Skift Take
The pandemic has brought about a permanent and massive digital adoption in Southeast Asia. This structural change should be good for online travel. But first it has to swallow a great deal of bad.
Locked down and restricted to travel, 40 million people in Southeast Asia’s largest countries turned to the internet for the first time this year, compared with a total of 100 million between 2015 and 2019.
This brings to 400 million the total number of internet users to date in the Philippines, Vietnam, Thailand, Malaysia and Singapore, according to a report by Google, Temasek and Bain & Company. That means 70 percent of the total population of 583 million in the six countries surveyed are now online, compared with 62 percent last year.

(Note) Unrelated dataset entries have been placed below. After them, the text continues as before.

(* ===== verification/RadioApp.v ===== *)
(** * The radio app end to end: button, browser, [/proxy]

    The pieces of [src/radio/main.py] composed: a station button calls
    [playStation(name, '/proxy?url=' + quote(stream_url))] ([RadioPage]),
    the player points a new audio element at that path ([Player]), the
    browser requests it, Starlette routes [/proxy] and reads the [url]
    query parameter ([QueryParams] keeps the last value of a repeated key),
    and [proxy_stream(url)] resolves and relays ([Proxy]).  The app's
    startup ([db = init_db()]) is [Stations.init_db]: on the first start
    every entry of [stations.txt] plays through this chain
    ([first_start_plays]). *)

From stdpp Require Import base list strings.
From Stdlib Require Import Ascii.
From S2P Require Import Prelude PyString Http Playlist Relay Proxy Player RadioPage Stations.

Module RadioApp.
Import PyString RadioPage Proxy.

(** The path part of a request target. *)
Definition route_of (target : string) : string := fst (split_first "?"%char target).

(** [request.query_params[key]]: the last value given for [key]. *)
Definition query_get (key : string) (pairs : list (option string * option string))
    : option string :=
  list.last (omap (fun kv => match kv with
                             | (Some k, Some v) => if String.eqb k key then Some v else None
                             | _ => None
                             end) pairs).

(** [@rt('/proxy') async def proxy_stream(url: str)]: the route and its
    required query parameter; [None] is a request the route does not
    serve (another path, or no [url]). *)
Definition serve_proxy (env : Http.get_request -> Http.get_outcome) (net : origin)
    (target : string) : option (list proxy_event) :=
  if String.eqb (route_of target) "/proxy"
  then proxy_stream env net <$> query_get "url" (parse_qsl (query_of target))
  else None.

(** The page's controls that play through the proxy: a station's button,
    and the custom stream's Play button with what was typed. *)
Inductive page_click :=
  | ClickStation (s : station)
  | ClickCustom (name_value url_value : string).

Definition click_input (c : page_click) : Player.input :=
  match c with
  | ClickStation s => click_station s
  | ClickCustom n u => click_custom n u
  end.

(** The URL the click means to play: the stored or the typed one. *)
Definition click_url (c : page_click) : string :=
  match c with ClickStation s => st_stream_url s | ClickCustom _ u => u end.

Lemma serve_proxy_escaped env net safe u :
  (forall c, safe c = true -> code c < 128 /\ c <> "%"%char /\ c <> "&"%char /\ c <> "+"%char) ->
  serve_proxy env net ("/proxy?url=" +:+ escape safe u) = Some (proxy_stream env net u).
Proof.
  intros Hsafe. unfold serve_proxy.
  change (route_of ("/proxy?url=" +:+ escape safe u)) with "/proxy". cbn [String.eqb].
  change (query_of ("/proxy?url=" +:+ escape safe u)) with ("url=" +:+ escape safe u).
  by rewrite parse_qsl_url_param.
Qed.

(** What a click does, from any player state (the statement of C39). *)
Lemma click_reaches_proxy c p0 env net :
  let p := Player.step (click_input c) p0 in
  exists k e, Player.audio p = Some k /\ Player.elems p !! k = Some e /\
    Player.el_paused e = false /\
    serve_proxy env net (Player.el_src e) = Some (proxy_stream env net (click_url c)) /\
    Forall (fun q => Http.req_url q = click_url c)
      (io_requests env (Playlist.parse_playlist_url (click_url c))).
Proof.
  cbn zeta. destruct c as [s|n u]; cbn [click_input click_url click_station click_custom Player.step].
  - destruct (Player.play_station_current (st_name s) (play_url s) "station-btn" p0)
      as (k & Ha & He).
    eexists k, _. split; [exact Ha|]. split; [exact He|]. split; [done|]. split.
    + apply serve_proxy_escaped, quote_safe_ok.
    + apply parse_playlist_url_requests.
  - destruct (Player.play_station_current (if String.eqb n "" then "Custom Stream" else n)
      ("/proxy?url=" +:+ encode_uri_component u) "custom-play" p0) as (k & Ha & He).
    eexists k, _. split; [exact Ha|]. split; [exact He|]. split; [done|]. split.
    + apply serve_proxy_escaped, uri_component_safe_ok.
    + apply parse_playlist_url_requests.
Qed.

(** C39: composition.  Clicking a station's button or the custom stream's
    Play button, from any player state, makes a new playing element the
    current one, whose source, requested by the browser, is served by
    [/proxy] with exactly the stored or typed URL; the only resolver
    requests are GETs of that URL. *)
Theorem page_click_reaches_proxy c p0 env net :
  let p := Player.step (click_input c) p0 in
  exists k e, Player.audio p = Some k /\ Player.elems p !! k = Some e /\
    Player.el_paused e = false /\
    serve_proxy env net (Player.el_src e) = Some (proxy_stream env net (click_url c)) /\
    Forall (fun q => Http.req_url q = click_url c)
      (io_requests env (Playlist.parse_playlist_url (click_url c))).
Proof. apply click_reaches_proxy. Qed.

(** The radio app's startup (lines 8-10: [db = init_db()]) composed with
    the page and the route: on the first start every entry of
    [stations.txt] has a button on the page whose click, from any player
    state, plays through [/proxy] exactly the entry's URL. *)
Lemma first_start_plays data name url p0 env net :
  (name, url) ∈ data ->
  exists s, s ∈ Stations.init_db None data /\ st_name s = name /\
    station_button s ∈ buttons (get_page (Stations.init_db None data)) /\
    let p := Player.step (click_input (ClickStation s)) p0 in
    exists k e, Player.audio p = Some k /\ Player.elems p !! k = Some e /\
      Player.el_paused e = false /\
      serve_proxy env net (Player.el_src e) = Some (proxy_stream env net url).
Proof.
  intros Hin. set (s := mk_station name (Some url) url (Some (Stations.categorize name))).
  assert (Hs : s ∈ Stations.init_db None data) by (apply Stations.init_db_seeded; eauto).
  exists s. split; [done|]. split; [done|]. split; [by apply list_elem_of_fmap_2|].
  destruct (click_reaches_proxy (ClickStation s) p0 env net) as (k & e & H1 & H2 & H3 & H4 & _).
  eauto 10.
Qed.

(** ** The controls and the player *)

(** The page's static texts are the player's initial ones, and the slider
    starts at the volume a new element gets. *)
Lemma page_controls_initial :
  now_playing_text page_controls = Player.now_playing Player.initial /\
  pause_text page_controls = Player.pause_label Player.initial /\
  slider_value page_controls = 80.
Proof. repeat split. Qed.

(** The slider's position after the user's inputs: it moves only when the
    user drags it ([oninput] is [setVolume(this.value)]). *)
Definition slider_after (ins : list Player.input) : nat :=
  fold_left (fun v i => match i with Player.SetVolume w => w | _ => v end) ins
    (slider_value page_controls).

(** Every [playStation] creates its element at volume 0.8 whatever the
    slider shows: after turning the volume down and switching station the
    new stream plays at 80% under a slider at 30%. *)
Example volume_reset_on_switch :
  let a := mk_station "A" None "http://a/live" None in
  let b := mk_station "B" None "http://b/live" None in
  let ins := [click_station a; Player.SetVolume 30; click_station b] in
  slider_after ins = 30 /\
  (Player.audio (Player.run ins Player.initial) ≫= fun k =>
     Player.elems (Player.run ins Player.initial) !! k) ≫= (fun e => Some (Player.el_volume e))
    = Some 80.
Proof. vm_compute. split; reflexivity. Qed.

End RadioApp.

Not only that, thanks to Covid-19, “they are consuming and not just browsing,” said Google Southeast Asia’s vice president Stephanie Davis during a briefing on Tuesday on the findings of the latest “E-conomy SEA 2020” report.
One in three new users said they consumed a digital service for the first time as a result of lockdowns. Education, groceries and loans were the top purchases. Ninety percent intend to continue their newfound habits post-pandemic.
“The pandemic has accelerated behavior change and online adoption by a year, or two years in some cases, versus our projections,” said Bain’s Aadarsh Baijal, partner and head of digital practice in Southeast Asia. “Consumers and SMEs [small and medium enterprises] have adopted digital financial solutions like never before and a lot of this is here to stay.”
Baijal also noted a narrowing of the digital gap between rural and metropolitan areas. Most of the new users are from rural areas, except for Thailand and Vietnam. As a result, Southeast Asia’s digital economy is becoming more inclusive, he said.
Serious Setback
On the surface, it may seem that Covid-19 has done a great deal of good in quickening the pace of online adoption, which should eventually benefit the region’s travel industry as well, as more people get comfortable and trusting of booking and paying online.
But, in fact, the pandemic has caused a serious setback to online travel, even though Google’s and Bain’s narrative is that it’s only a “temporary” setback.
Online travel was what drove Southeast Asia’s internet economy when the annual study was done in 2015 right up to 2018, where each year it was bigger than e-commerce, online media (subscription music/video, online gaming and online advertising) and ridehailing.
There was always a reason for online travel to boom. At first, the rise of low-cost carriers helped shape it into a market worth $19 billion in 2015. In the 2018 survey, it rose to a $30 billion market, as travel bookings kept moving from offline channels such as traditional travel agents and call centers, to online travel agencies and direct to airlines, hotels and vacation rentals.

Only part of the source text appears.